The given data is listed below as-

• The mass of the watermelon is  $m=4.80 \mathrm{kg}$ 
• The initial velocity of watermelon is,  $V_1=0 \mathrm{m}/\mathrm{s}$ 
• The height of the roof is $s=18 \mathrm{m}$  

The kinetic energy of a particle equals the amount of work required to accelerate the particle from rest to speed V. Therefore, kinetic energy on the particle is given by-

 $\mathbf{K}\mathbf{=}\frac{\mathbf{1}}{\mathbf{2}}{\mathbf{mV}}^{\mathbf{2}}$

The kinetic energy is a scalar and it is always positive or zero.

(a)

The work done by gravity on watermelon during its displacement from the roof to the ground is calculated by the following method:

$W_g=mgs$  

Here, m is the mass of the watermelon, g is the gravitational constant, and s is the height of the roof.

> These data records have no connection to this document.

Lemma fetcher_cases env url w :
  (∃ body u, fetch_succeeds env url w body u ∧
     fetcher env url w
     = (Some ("/processed_images/" +:+ u +:+ ".jpg"), after_success url body u w))
  ∨ ((∀ body u, ¬ fetch_succeeds env url w body u) ∧
     ∃ mid line, Forall (λ e, quiet_event e = true) mid ∧
       fetcher env url w = (None, after_failure url mid line w)).
Proof.
  unfold fetcher, try_download, download, requests_get, Image_open, uuid4,
    Image_convert, Image_save_jpeg, fetch_succeeds, after_success, after_failure.
  run.
  destruct (env_requests_get env (trace w) url) as [[code body]|e] eqn:Hget; run.
  2:{ right. split; [intros ?? (? & _); congruence|].
      exists [], (ErrorDownloadingOrProcessing url e). split; [constructor|]. same_world. }
  destruct (code =? 200) eqn:Hcode; run.
  2:{ right. split.
      - intros ?? (Heq & _). by simplify_eq.
      - exists [], (FailedToDownload url code). split; [constructor|]. same_world. }
  apply Z.eqb_eq in Hcode as ->.
  destruct body as [body|e]; run.
  2:{ right. split; [intros ?? (? & _); congruence|].
      exists [], (ErrorDownloadingOrProcessing url e). split; [constructor|]. same_world. }
  destruct (env_image_open env (trace w ++ [RequestsGet url 10]) body) as [[]|e] eqn:Hopen; run.
  2:{ right. split; [intros ?? (? & ? & _); simplify_eq; congruence|].
      exists [], (ErrorDownloadingOrProcessing url e). split; [constructor|]. same_world. }
  destruct (env_image_convert env ((trace w ++ [RequestsGet url 10]) ++ [Uuid4]) body)
    as [[]|e] eqn:Hconv; run.
  2:{ right. split; [intros ?? (? & ? & ? & ? & _); simplify_eq; congruence|].
      exists [Uuid4], (ErrorDownloadingOrProcessing url e).
      split; [repeat constructor|]. same_world. }
  destruct (env_image_save env ((trace w ++ [RequestsGet url 10]) ++ [Uuid4])
              (Py.os_path_join PROCESSED_DIR
                 (env_uuid4 env (trace w ++ [RequestsGet url 10]) +:+ ".jpg")))
    as [[]|e] eqn:Hsave; run.
  2:{ right. split; [intros ?? (? & ? & ? & ? & ?); simplify_eq; congruence|].
      eexists [Uuid4; ImageSave _], (ErrorDownloadingOrProcessing url e).
      split; [repeat constructor|]. same_world. }
  left. exists body, (env_uuid4 env (trace w ++ [RequestsGet url 10])).
  split; [done|]. same_world.
Qed.

(** The accumulator [new_urls] of the loop only ever grows by what the
    fetcher returns, and no exception leaves the [try]. *)
Lemma try_download_fetcher env url acc w :
  try_download env url acc w
  = (Ok (acc ++ option_list (fetcher env url w).1), (fetcher env url w).2).
Proof.
  unfold fetcher, try_download, download, requests_get, Image_open, uuid4,
    Image_convert, Image_save_jpeg.
  run.
  destruct (env_requests_get env (trace w) url) as [[code body]|e]; run;
    [|by rewrite app_nil_r].
  destruct (code =? 200); run; [|by rewrite app_nil_r].
  destruct body as [body|e]; run; [|by rewrite app_nil_r].
  destruct (env_image_open _ _ _) as [[]|e]; run; [|by rewrite app_nil_r].
  destruct (env_image_convert _ _ _) as [[]|e]; run; [|by rewrite app_nil_r].
  destruct (env_image_save _ _ _) as [[]|e]; run; [|by rewrite app_nil_r].
  done.
Qed.

(** What one call of the fetcher leaves untouched, in either case. *)
Lemma fetcher_frame env url w :
  let w' := (fetcher env url w).2 in
  db w' = db w ∧ session w' = session w ∧
  background_tasks w' = background_tasks w ∧ files_kept w w' ∧
  ∃ delta, trace w' = trace w ++ RequestsGet url 10 :: delta ∧
           Forall (λ e, fetch_event e = true ∧ get_url e = None) delta.
Proof.
  destruct (fetcher_cases env url w) as [(body & u & _ & ->)|(_ & mid & line & Hmid & ->)];
    cbn; (split_and!; [done..| |]).
  - intros path [f Hf]. unfold after_success. cbn. destruct (decide (Py.os_path_join PROCESSED_DIR (u +:+ ".jpg") = path))
      as [->|Hne]; [by rewrite lookup_insert_eq | by rewrite lookup_insert_ne, Hf].
  - eexists. split; [done|]. by repeat constructor.
  - by intros path.
  - eexists. split; [done|]. apply Forall_app. split; [|by repeat constructor].
    eapply Forall_impl; [exact Hmid|]. by intros [] ?.
Qed.

(* ===================================================================== *)
(** ** The row processor: one product *)
(* ===================================================================== *)

Lemma fetch_all_attempt_each env input_urls acc w :
  let r := attempt_each env (List.filter Py.truthy (map Py.strip input_urls)) w in
  fetch_all env input_urls acc w = (Ok (acc ++ successes r.1), r.2).
Proof.
  revert acc w. induction input_urls as [|url rest IH]; intros acc w; cbn.
  - by rewrite app_nil_r.
  - destruct (Py.truthy (Py.strip url)) eqn:Htruthy; cbn; [|apply IH].
    unfold bind at 1. rewrite try_download_fetcher, IH. cbn.
    f_equal. f_equal. rewrite <- app_assoc. f_equal.
    unfold successes. cbn. by destruct (fetcher env (Py.strip url) w).1.
Qed.

Lemma attempt_each_length env entries w :
  length (attempt_each env entries w).1 = length entries.
Proof.
  revert w. induction entries as [|url rest IH]; intros w; cbn; [done|].
  by rewrite IH.
Qed.

Lemma attempt_each_frame env entries w :
  let w' := (attempt_each env entries w).2 in
  db w' = db w ∧ session w' = session w ∧
  background_tasks w' = background_tasks w ∧ files_kept w w' ∧
  ∃ delta, trace w' = trace w ++ delta ∧ gets delta = entries ∧
           Forall (λ e, fetch_event e = true) delta.
Proof.
  revert w. induction entries as [|url rest IH]; intros w; cbn.
  - split_and!; [done..|by intros ?|]. exists []. by rewrite app_nil_r.
  - destruct (fetcher_frame env url w) as (Hdb & Hs & Hb & Hf & d1 & Ht & Hd1).
    destruct (IH (fetcher env url w).2) as (Hdb' & Hs' & Hb' & Hf' & d2 & Ht' & Hg & Hd2).
    split_and!; try congruence.
    + intros path ?. by apply Hf', Hf.
    + exists (RequestsGet url 10 :: d1 ++ d2). split_and!.
      * rewrite Ht', Ht. by rewrite <- app_assoc.
      * unfold gets in *. cbn. f_equal. rewrite omap_app, Hg.
        replace (omap get_url d1) with (@nil string); [done|].
        clear -Hd1. induction Hd1 as [|e d [_ He] _ IH]; cbn; [done|]. by rewrite He.
      * constructor; [done|]. apply Forall_app. split; [|done].
        eapply Forall_impl; [exact Hd1|]. by intros ? [].
Qed.

Lemma successes_length results : (length (successes results) ≤ length results)%nat.
Proof.
  unfold successes. induction results as [|[r|] rs IH]; cbn; lia.
Qed.

Lemma filter_length_le {A} (f : A → bool) l : (length (List.filter f l) ≤ length l)%nat.
Proof. induction l as [|x l IH]; cbn; [done|]. destruct (f x); cbn; lia. Qed.

Lemma process_product_run env ip w :
  process_product env ip w = (Ok tt, after_row env ip w).
Proof.
  unfold process_product, after_row, row_entries, db_add_product.
  unfold bind at 1. pose proof (fetch_all_attempt_each env
    (Py.split "," (Product.input_image_urls ip.2)) [] w) as Hrun.
  cbn zeta in Hrun. rewrite Hrun. cbn [app]. run. done.
Qed.

Lemma for_each_rows env rows w :
  for_each rows (process_product env) w = (Ok tt, after_rows env rows w).
Proof.
  revert w. induction rows as [|ip rest IH]; intros w; cbn; [done|].
  unfold bind. by rewrite process_product_run, IH.
Qed.


Lemma after_row_frame env ip w :
  let w' := after_row env ip w in
  db w' = db w ∧ background_tasks w' = background_tasks w ∧ files_kept w w' ∧
  new_requests (session w') = new_requests (session w) ∧
  new_products (session w') = new_products (session w) ∧
  dirty_requests (session w') = dirty_requests (session w) ∧
  (∃ ip', dirty_products (session w') = dirty_products (session w) ++ [ip'] ∧
          staged_from ip ip') ∧
  ∃ delta, trace w' = trace w ++ delta ∧ Forall (λ e, fetch_event e = true) delta.
Proof.
  unfold after_row.
  destruct (attempt_each_frame env (row_entries (Product.input_image_urls ip.2)) w)
    as (Hdb & Hs & Hb & Hf & delta & Ht & _ & Hd).
  cbn. rewrite Hs. split_and!; try done.
  - eexists. split; [done|]. split; [done|]. by eexists.
  - exists (delta ++ [Sleep 500]). rewrite Ht, <- app_assoc. split; [done|].
    apply Forall_app. split; [done|]. by repeat constructor.
Qed.

Lemma after_rows_frame env rows w :
  let w' := after_rows env rows w in
  db w' = db w ∧ background_tasks w' = background_tasks w ∧ files_kept w w' ∧
  new_requests (session w') = new_requests (session w) ∧
  new_products (session w') = new_products (session w) ∧
  dirty_requests (session w') = dirty_requests (session w) ∧
  (∃ staged, dirty_products (session w') = dirty_products (session w) ++ staged ∧
             Forall2 staged_from rows staged) ∧
  ∃ delta, trace w' = trace w ++ delta ∧ Forall (λ e, fetch_event e = true) delta.
Proof.
  revert w. induction rows as [|ip rest IH]; intros w; cbn.
  - split_and!; try done; [by intros ?| |].
    + exists []. by rewrite app_nil_r.
    + exists []. by rewrite app_nil_r.
  - destruct (after_row_frame env ip w)
      as (Hdb & Hb & Hf & Hnr & Hnp & Hdr & (ip' & Hdp & Hip) & d1 & Ht & Hd1).
    destruct (IH (after_row env ip w))
      as (Hdb' & Hb' & Hf' & Hnr' & Hnp' & Hdr' & (st & Hdp' & Hst) & d2 & Ht' & Hd2).
    split_and!; try congruence.
    + intros path ?. by apply Hf', Hf.
    + exists (ip' :: st). split; [|by constructor].
      rewrite Hdp', Hdp. by rewrite <- app_assoc.
    + exists (d1 ++ d2). split; [|by apply Forall_app].
      rewrite Ht', Ht. by rewrite <- app_assoc.
Qed.

(** C2. The row processor splits the stored [input_image_urls] on the
    comma, trims every entry and drops the empty ones; it sends the
    remaining URLs through the fetcher one after the other, in order (the
    GET requests of the row are exactly those entries); it stages the
    product with [output_image_urls] the comma-join of the references that
    came out, in the order they came, and with status "processed" whatever
    the outcomes were; the references are no more than the entries, and the
    entries no more than the pieces of the split. Nothing is raised. *)
Theorem C2_row_processor env (ip : nat * Product.t) w :
  let input_urls := Py.split "," (Product.input_image_urls ip.2) in
  let entries := List.filter Py.truthy (map Py.strip input_urls) in
  let results := (attempt_each env entries w).1 in
  let output_urls := successes results in
  ∃ w' delta,
    process_product env ip w = (Ok tt, w') ∧
    trace w' = trace w ++ delta ∧
    gets delta = entries ∧
    dirty_products (session w')
    = dirty_products (session w)
        ++ [(ip.1, Product.mk (Product.request_id ip.2) (Product.serial_number ip.2)
                     (Product.product_name ip.2) (Product.input_image_urls ip.2)
                     (Some (Py.join "," output_urls)) "processed")] ∧
    (length output_urls ≤ length entries)%nat ∧
    (length entries ≤ length input_urls)%nat.
Proof.
  intros input_urls entries results output_urls.
  destruct (attempt_each_frame env entries w)
    as (_ & Hs & _ & _ & delta & Ht & Hg & _).
  exists (after_row env ip w), (delta ++ [Sleep 500]).
  split; [apply process_product_run|].
  unfold after_row, row_entries. fold input_urls. fold entries. cbn.
  rewrite Hs, Ht. split_and!.
  - by rewrite <- app_assoc.
  - unfold gets in *. rewrite omap_app, Hg. cbn. by rewrite app_nil_r.
  - done.
  - unfold output_urls, results. etrans; [apply successes_length|].
    by rewrite attempt_each_length.
  - unfold entries. etrans; [apply filter_length_le|]. by rewrite length_map.
Qed.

For, $m=4.80 \mathrm{kg} , g=9.8 {\mathrm{ms}}^{‐2}$ and  $s=18 \mathrm{m}$

The work done will be

$$\begin{gathered} W_g=mgs \\ =4.8 \mathrm{kg}\times 9.8 {\mathrm{ms}}^{‐2}\times 18 \mathrm{m} \\ =846.72 \mathrm{J} \end{gathered}$$

Thus, the work done by gravity on the watermelon during its displacement from the roof to the ground is $846.72 \mathrm{J}$ 

(b)(i)

From the work-energy theorem,

$W_{tot}=\frac{1}{2}m{V^2}_{2B}-\frac{1}{2}m{V^2}_{1A}$  

The initial velocity of watermelon is 0. Therefore, obtain the new equation as below:

$$\begin{gathered} W_{tot}=\frac{1}{2}m{V^2}_{2B}-0 \\ {W}_{tot}=K_{2B} \end{gathered}$$   

Therefore,  $K_{2B}=846.72 \mathrm{J}$  

Thus, watermelon’s kinetic energy before watermelon strikes the ground is 846.72 J

(b)(ii)

The velocity of a particle at time t with constant acceleration is, 

$V^2={V^2}_0+2as$  …..(1)

Now, the object is falling with constant acceleration along y-axis and $S=y_2-y_1$  

So, equation (1) will become

${V^2}_{2B}={V^2}_{1A}-2g\left(y_2-y_1\right)$ 

Here, initial velocity, $V_{1A}=0 , g=9.8 {\mathrm{ms}}^{‐2}$ and   $S=y_2-y_1=18 \mathrm{m}$

Therefore,

$$\begin{gathered} {V^2}_{2B}=0-2\times 9.8 {\mathrm{ms}}^{‐2}\times 18 \mathrm{m} \\ {V^2}_{2B}=362.8 {\mathrm{m}}^2{\mathrm{s}}^{‐2} \end{gathered}$$ 

Hence, $V_{2B}=362.8 {\mathrm{ms}}^{‐1}$ 

Thus, speed of watermelon just before it strikes the ground is $362.8 {\mathrm{ms}}^{‐1}$.

(c) 

The free-body diagram for an extra force due to air resistance that will exert on watermelon due to gravity

(b) Now the total force of object under free fall due to existence of air resistance will be 

$F_{total}=F_g-F_{air}$  

Therefore, the kinetic energy and speed of watermelon will change accordingly due to existence of air resistance. The new kinetic energy will be less than that before there was no air resistance.

Thus, Part (a) will remain unchanged and both parts (i) and (ii) of part (b) will be different if there were appreciable air resistance.